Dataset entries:
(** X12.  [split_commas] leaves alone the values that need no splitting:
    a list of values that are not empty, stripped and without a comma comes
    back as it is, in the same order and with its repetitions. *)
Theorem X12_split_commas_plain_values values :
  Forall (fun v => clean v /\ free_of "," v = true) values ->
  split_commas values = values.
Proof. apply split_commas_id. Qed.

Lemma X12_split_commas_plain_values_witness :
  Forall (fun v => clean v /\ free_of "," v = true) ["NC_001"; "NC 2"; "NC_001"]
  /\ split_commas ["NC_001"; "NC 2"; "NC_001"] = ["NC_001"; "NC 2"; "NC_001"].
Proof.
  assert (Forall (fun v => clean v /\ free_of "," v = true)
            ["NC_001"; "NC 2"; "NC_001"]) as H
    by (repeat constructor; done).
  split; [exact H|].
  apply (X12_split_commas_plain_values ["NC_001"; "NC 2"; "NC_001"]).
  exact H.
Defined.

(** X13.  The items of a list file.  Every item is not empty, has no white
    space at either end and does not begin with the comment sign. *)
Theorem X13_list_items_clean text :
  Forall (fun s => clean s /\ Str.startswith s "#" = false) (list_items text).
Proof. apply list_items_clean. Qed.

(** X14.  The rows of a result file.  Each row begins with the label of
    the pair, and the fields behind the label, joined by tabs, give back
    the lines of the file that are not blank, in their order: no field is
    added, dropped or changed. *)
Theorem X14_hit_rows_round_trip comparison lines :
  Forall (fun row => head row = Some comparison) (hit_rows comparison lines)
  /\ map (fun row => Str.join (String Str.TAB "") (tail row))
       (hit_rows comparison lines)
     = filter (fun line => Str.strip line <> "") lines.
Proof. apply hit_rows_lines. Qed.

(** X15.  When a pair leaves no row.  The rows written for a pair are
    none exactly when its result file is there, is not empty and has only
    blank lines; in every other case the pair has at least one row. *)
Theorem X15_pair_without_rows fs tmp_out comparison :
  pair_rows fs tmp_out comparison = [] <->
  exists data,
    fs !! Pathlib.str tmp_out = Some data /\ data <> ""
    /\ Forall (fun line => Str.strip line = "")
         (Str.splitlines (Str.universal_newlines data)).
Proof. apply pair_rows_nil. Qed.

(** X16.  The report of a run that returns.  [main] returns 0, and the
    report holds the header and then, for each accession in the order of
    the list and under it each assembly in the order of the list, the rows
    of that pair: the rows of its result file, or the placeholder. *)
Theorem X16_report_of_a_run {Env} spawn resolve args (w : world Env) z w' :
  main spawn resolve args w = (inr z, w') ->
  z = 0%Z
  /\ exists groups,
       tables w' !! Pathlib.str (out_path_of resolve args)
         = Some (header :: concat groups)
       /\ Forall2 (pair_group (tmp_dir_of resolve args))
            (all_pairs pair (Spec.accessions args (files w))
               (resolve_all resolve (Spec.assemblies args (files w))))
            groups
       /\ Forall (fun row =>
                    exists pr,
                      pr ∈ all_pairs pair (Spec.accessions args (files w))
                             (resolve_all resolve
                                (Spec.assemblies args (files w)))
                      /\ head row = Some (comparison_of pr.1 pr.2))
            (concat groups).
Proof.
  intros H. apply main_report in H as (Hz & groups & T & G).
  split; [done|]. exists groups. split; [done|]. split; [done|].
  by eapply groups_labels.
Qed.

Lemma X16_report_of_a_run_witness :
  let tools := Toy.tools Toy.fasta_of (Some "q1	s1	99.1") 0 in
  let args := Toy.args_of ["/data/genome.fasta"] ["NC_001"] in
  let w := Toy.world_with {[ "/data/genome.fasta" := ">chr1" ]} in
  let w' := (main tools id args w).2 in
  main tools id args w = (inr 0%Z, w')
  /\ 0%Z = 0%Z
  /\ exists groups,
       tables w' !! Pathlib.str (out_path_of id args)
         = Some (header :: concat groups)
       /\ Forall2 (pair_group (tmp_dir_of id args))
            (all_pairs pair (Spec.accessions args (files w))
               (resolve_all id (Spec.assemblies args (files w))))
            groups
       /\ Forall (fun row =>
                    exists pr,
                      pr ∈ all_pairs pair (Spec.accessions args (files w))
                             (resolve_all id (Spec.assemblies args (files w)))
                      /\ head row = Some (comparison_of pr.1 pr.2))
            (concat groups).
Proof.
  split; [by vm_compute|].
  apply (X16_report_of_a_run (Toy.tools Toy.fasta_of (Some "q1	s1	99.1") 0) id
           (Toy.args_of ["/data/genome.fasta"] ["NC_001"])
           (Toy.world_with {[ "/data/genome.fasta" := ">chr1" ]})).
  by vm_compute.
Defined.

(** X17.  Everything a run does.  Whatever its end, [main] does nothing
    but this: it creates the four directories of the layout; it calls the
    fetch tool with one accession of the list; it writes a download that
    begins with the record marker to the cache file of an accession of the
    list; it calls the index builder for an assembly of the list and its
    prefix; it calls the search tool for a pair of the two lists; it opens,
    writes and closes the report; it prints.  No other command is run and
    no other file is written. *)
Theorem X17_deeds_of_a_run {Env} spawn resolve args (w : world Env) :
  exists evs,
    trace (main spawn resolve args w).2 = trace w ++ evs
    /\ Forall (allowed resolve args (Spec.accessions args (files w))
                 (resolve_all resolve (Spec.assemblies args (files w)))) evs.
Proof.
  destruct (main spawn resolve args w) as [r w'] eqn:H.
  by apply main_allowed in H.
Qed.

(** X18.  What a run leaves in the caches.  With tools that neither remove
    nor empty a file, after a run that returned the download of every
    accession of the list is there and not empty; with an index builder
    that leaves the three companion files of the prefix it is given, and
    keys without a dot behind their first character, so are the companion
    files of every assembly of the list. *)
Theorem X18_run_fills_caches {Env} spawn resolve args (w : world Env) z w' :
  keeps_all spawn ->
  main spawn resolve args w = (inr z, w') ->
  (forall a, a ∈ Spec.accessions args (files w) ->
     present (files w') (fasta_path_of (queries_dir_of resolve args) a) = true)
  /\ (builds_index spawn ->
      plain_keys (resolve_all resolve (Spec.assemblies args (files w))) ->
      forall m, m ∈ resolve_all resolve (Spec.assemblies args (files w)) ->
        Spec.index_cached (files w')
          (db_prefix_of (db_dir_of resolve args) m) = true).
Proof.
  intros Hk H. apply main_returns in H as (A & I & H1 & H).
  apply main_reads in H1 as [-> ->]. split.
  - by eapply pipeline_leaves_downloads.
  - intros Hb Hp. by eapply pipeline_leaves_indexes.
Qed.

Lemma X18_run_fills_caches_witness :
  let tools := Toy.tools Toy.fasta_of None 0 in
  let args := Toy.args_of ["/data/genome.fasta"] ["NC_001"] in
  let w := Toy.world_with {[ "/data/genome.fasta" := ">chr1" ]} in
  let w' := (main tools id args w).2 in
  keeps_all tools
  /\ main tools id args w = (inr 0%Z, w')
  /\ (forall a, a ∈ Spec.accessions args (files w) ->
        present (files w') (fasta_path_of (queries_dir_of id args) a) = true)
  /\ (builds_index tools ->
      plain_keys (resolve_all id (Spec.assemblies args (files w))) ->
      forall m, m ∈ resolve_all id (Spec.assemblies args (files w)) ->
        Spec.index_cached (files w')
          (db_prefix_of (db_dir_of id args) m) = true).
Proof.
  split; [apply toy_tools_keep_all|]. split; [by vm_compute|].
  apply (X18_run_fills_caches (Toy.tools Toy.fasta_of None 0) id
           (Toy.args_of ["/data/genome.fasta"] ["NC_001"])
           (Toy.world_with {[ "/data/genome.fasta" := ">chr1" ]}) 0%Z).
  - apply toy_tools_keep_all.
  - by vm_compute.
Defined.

§ ASSIGNMENT
The lines from the start of the entries above through the line containing "report holds the" are the ones to return, please; copy them exactly and include both ends.

§ OUTPUT
(** X12.  [split_commas] leaves alone the values that need no splitting:
    a list of values that are not empty, stripped and without a comma comes
    back as it is, in the same order and with its repetitions. *)
Theorem X12_split_commas_plain_values values :
  Forall (fun v => clean v /\ free_of "," v = true) values ->
  split_commas values = values.
Proof. apply split_commas_id. Qed.

Lemma X12_split_commas_plain_values_witness :
  Forall (fun v => clean v /\ free_of "," v = true) ["NC_001"; "NC 2"; "NC_001"]
  /\ split_commas ["NC_001"; "NC 2"; "NC_001"] = ["NC_001"; "NC 2"; "NC_001"].
Proof.
  assert (Forall (fun v => clean v /\ free_of "," v = true)
            ["NC_001"; "NC 2"; "NC_001"]) as H
    by (repeat constructor; done).
  split; [exact H|].
  apply (X12_split_commas_plain_values ["NC_001"; "NC 2"; "NC_001"]).
  exact H.
Defined.

(** X13.  The items of a list file.  Every item is not empty, has no white
    space at either end and does not begin with the comment sign. *)
Theorem X13_list_items_clean text :
  Forall (fun s => clean s /\ Str.startswith s "#" = false) (list_items text).
Proof. apply list_items_clean. Qed.

(** X14.  The rows of a result file.  Each row begins with the label of
    the pair, and the fields behind the label, joined by tabs, give back
    the lines of the file that are not blank, in their order: no field is
    added, dropped or changed. *)
Theorem X14_hit_rows_round_trip comparison lines :
  Forall (fun row => head row = Some comparison) (hit_rows comparison lines)
  /\ map (fun row => Str.join (String Str.TAB "") (tail row))
       (hit_rows comparison lines)
     = filter (fun line => Str.strip line <> "") lines.
Proof. apply hit_rows_lines. Qed.

(** X15.  When a pair leaves no row.  The rows written for a pair are
    none exactly when its result file is there, is not empty and has only
    blank lines; in every other case the pair has at least one row. *)
Theorem X15_pair_without_rows fs tmp_out comparison :
  pair_rows fs tmp_out comparison = [] <->
  exists data,
    fs !! Pathlib.str tmp_out = Some data /\ data <> ""
    /\ Forall (fun line => Str.strip line = "")
         (Str.splitlines (Str.universal_newlines data)).
Proof. apply pair_rows_nil. Qed.

(** X16.  The report of a run that returns.  [main] returns 0, and the
    report holds the header and then, for each accession in the order of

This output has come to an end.